*Exercise brief:*
For this exercise, please reproduce the records below word for word, from the first line through the line with "map Str.toLowerCase (stringValues vals)".

Start of Records to use

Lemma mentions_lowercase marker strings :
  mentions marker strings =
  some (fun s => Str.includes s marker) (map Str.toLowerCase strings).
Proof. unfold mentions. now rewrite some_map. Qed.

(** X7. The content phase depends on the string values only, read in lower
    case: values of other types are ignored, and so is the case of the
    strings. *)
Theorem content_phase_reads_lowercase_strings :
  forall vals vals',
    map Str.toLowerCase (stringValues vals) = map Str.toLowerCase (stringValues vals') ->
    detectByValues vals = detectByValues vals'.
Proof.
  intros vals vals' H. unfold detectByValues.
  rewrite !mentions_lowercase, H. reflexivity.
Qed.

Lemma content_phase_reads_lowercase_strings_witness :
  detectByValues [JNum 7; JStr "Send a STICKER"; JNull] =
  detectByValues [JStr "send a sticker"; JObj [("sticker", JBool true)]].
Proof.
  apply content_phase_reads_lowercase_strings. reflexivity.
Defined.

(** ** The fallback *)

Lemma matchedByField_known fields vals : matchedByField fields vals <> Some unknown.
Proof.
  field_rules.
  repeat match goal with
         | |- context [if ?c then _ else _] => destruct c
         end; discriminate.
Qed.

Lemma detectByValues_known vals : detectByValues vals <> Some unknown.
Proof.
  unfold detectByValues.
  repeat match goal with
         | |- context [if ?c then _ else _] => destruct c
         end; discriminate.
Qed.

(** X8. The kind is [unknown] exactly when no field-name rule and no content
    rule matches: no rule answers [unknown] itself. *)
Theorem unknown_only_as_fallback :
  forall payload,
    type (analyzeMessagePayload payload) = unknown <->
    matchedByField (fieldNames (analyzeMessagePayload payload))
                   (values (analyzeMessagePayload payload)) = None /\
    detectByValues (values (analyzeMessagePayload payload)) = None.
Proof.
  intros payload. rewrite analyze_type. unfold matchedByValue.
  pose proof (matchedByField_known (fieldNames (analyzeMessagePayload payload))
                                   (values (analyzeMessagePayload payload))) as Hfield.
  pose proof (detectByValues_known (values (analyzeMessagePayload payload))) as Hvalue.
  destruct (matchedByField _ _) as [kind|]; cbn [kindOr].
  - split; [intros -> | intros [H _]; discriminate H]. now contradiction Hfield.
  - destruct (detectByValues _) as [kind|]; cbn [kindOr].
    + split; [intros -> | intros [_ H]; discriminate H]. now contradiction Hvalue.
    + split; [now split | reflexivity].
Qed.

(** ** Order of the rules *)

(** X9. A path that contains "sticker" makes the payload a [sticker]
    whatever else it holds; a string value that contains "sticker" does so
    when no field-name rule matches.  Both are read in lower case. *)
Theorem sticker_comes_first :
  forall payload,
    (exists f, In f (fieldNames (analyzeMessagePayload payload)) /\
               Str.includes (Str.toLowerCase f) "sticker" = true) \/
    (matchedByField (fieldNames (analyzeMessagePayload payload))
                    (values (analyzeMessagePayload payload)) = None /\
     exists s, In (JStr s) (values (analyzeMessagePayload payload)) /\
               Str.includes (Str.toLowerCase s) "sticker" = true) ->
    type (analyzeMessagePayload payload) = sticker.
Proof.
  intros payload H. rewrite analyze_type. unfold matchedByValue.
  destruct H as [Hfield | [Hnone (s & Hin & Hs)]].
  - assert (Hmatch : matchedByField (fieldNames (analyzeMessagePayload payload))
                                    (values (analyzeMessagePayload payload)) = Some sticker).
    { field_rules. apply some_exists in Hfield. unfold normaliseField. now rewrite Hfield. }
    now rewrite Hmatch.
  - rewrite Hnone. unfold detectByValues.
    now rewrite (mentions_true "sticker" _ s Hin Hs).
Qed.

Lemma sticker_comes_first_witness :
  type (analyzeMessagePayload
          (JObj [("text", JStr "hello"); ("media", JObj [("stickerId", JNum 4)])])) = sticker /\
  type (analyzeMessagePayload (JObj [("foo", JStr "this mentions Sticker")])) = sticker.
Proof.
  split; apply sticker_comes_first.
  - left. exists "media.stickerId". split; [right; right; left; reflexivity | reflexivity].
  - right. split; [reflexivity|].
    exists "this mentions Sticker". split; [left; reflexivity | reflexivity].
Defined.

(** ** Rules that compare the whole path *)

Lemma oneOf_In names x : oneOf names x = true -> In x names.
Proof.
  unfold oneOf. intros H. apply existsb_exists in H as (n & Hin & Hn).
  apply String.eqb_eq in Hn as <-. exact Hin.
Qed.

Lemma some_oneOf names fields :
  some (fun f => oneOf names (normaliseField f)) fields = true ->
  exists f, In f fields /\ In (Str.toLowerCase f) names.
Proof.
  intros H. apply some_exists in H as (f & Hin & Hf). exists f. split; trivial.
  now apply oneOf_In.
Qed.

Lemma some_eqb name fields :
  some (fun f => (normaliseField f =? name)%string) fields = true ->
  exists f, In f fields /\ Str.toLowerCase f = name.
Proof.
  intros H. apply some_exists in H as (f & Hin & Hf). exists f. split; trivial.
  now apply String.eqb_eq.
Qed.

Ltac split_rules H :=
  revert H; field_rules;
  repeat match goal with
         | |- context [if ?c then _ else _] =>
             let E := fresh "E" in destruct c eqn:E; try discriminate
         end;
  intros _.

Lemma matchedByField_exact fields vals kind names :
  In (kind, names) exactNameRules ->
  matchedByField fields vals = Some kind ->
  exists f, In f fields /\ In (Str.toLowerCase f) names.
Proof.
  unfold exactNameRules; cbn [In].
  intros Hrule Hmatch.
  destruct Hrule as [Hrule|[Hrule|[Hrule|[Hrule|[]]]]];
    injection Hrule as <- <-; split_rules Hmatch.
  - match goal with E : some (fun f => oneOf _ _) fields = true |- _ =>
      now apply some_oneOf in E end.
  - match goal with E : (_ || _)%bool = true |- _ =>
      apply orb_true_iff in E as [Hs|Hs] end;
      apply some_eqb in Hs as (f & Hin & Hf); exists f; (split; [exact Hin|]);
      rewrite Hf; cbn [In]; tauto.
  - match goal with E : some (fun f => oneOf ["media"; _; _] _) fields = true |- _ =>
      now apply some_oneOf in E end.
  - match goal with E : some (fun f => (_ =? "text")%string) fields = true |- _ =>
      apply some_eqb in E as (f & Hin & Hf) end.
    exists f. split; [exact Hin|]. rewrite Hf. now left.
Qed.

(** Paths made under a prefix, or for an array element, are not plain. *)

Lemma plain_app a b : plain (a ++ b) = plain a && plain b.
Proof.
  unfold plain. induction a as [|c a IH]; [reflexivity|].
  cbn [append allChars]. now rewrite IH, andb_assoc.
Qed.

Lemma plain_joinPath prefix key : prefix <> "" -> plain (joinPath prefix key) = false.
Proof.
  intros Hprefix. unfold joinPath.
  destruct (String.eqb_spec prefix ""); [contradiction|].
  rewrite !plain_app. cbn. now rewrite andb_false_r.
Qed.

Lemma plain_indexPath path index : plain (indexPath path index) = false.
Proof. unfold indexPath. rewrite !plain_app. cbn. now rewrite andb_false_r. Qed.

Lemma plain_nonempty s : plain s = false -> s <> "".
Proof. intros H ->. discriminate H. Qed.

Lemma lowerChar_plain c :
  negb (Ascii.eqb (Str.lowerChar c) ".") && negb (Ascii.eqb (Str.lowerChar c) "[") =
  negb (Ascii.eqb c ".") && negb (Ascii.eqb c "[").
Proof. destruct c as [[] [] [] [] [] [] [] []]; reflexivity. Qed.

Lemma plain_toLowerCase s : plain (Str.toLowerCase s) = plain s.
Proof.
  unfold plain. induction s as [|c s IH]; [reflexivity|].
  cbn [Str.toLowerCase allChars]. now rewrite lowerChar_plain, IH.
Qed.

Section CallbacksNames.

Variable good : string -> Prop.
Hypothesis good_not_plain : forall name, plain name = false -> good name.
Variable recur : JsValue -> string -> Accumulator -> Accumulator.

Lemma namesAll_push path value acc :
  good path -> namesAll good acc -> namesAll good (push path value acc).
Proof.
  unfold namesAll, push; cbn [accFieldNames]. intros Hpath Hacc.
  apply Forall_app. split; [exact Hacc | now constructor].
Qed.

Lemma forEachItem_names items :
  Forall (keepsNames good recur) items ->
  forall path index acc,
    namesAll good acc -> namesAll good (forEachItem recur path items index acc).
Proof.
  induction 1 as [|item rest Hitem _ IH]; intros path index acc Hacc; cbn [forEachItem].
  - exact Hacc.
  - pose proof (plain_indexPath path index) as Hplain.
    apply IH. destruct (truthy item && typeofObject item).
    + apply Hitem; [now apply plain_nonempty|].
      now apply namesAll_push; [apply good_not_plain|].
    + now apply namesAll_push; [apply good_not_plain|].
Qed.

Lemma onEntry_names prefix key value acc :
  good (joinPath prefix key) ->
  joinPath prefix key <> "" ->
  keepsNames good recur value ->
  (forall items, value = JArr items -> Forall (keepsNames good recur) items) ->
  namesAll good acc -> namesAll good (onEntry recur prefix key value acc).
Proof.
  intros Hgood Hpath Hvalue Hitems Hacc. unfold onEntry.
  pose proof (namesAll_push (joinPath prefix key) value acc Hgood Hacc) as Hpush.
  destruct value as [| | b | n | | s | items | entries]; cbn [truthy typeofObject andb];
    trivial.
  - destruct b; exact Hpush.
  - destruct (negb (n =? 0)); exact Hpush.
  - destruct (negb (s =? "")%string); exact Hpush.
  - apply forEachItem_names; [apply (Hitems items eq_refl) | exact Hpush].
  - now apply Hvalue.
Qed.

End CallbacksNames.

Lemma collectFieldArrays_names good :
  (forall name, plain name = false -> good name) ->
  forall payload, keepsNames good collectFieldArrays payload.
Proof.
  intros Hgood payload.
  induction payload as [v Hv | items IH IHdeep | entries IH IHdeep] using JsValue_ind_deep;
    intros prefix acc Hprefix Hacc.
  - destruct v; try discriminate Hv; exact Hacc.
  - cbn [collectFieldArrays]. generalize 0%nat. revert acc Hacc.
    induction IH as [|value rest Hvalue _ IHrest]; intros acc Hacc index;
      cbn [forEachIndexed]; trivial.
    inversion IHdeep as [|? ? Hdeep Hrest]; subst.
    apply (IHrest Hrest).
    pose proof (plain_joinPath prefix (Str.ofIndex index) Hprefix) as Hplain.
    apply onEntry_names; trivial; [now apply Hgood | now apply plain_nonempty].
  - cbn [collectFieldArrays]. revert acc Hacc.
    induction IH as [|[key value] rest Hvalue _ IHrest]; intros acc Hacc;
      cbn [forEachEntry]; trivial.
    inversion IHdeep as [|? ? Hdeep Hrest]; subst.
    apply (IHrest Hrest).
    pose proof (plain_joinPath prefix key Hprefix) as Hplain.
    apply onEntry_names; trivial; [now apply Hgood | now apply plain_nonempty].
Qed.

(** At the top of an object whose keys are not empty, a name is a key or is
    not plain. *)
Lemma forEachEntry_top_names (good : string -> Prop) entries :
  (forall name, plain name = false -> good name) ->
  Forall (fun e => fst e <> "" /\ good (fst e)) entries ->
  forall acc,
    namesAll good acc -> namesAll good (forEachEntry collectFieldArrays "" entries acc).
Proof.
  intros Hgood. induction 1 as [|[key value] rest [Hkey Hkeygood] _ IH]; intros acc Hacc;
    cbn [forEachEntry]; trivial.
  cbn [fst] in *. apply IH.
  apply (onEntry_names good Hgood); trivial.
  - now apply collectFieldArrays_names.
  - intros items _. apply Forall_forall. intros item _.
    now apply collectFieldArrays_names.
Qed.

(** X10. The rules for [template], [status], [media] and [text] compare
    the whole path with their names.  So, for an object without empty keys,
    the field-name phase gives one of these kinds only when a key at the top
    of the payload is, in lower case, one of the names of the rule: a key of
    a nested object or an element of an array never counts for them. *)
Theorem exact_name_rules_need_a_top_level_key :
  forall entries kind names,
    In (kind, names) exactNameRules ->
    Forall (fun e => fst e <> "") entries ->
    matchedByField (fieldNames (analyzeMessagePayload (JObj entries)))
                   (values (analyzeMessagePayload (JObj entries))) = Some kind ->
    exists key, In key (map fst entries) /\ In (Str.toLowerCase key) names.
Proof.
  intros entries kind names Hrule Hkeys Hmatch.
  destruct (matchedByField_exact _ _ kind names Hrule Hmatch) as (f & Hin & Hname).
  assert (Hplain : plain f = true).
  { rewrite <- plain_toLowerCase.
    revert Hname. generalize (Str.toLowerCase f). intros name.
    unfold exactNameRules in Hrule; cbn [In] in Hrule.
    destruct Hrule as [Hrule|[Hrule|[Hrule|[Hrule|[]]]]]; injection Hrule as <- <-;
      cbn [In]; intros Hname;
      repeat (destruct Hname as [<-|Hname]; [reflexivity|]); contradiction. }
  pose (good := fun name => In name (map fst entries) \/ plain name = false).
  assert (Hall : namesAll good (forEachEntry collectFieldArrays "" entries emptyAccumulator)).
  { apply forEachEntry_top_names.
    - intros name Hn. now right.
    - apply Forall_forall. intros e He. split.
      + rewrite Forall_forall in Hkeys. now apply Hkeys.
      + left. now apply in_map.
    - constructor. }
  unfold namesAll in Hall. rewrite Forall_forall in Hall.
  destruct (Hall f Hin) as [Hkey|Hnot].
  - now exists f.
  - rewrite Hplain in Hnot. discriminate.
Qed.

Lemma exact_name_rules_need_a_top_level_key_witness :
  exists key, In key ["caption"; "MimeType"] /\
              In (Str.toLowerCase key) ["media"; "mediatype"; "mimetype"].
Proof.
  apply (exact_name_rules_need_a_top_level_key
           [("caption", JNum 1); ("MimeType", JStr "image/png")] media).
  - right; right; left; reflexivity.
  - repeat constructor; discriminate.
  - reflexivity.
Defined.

End of Records to use

*Result of this exercise:*
Lemma mentions_lowercase marker strings :
  mentions marker strings =
  some (fun s => Str.includes s marker) (map Str.toLowerCase strings).
Proof. unfold mentions. now rewrite some_map. Qed.

(** X7. The content phase depends on the string values only, read in lower
    case: values of other types are ignored, and so is the case of the
    strings. *)
Theorem content_phase_reads_lowercase_strings :
  forall vals vals',
    map Str.toLowerCase (stringValues vals) = map Str.toLowerCase (stringValues vals') ->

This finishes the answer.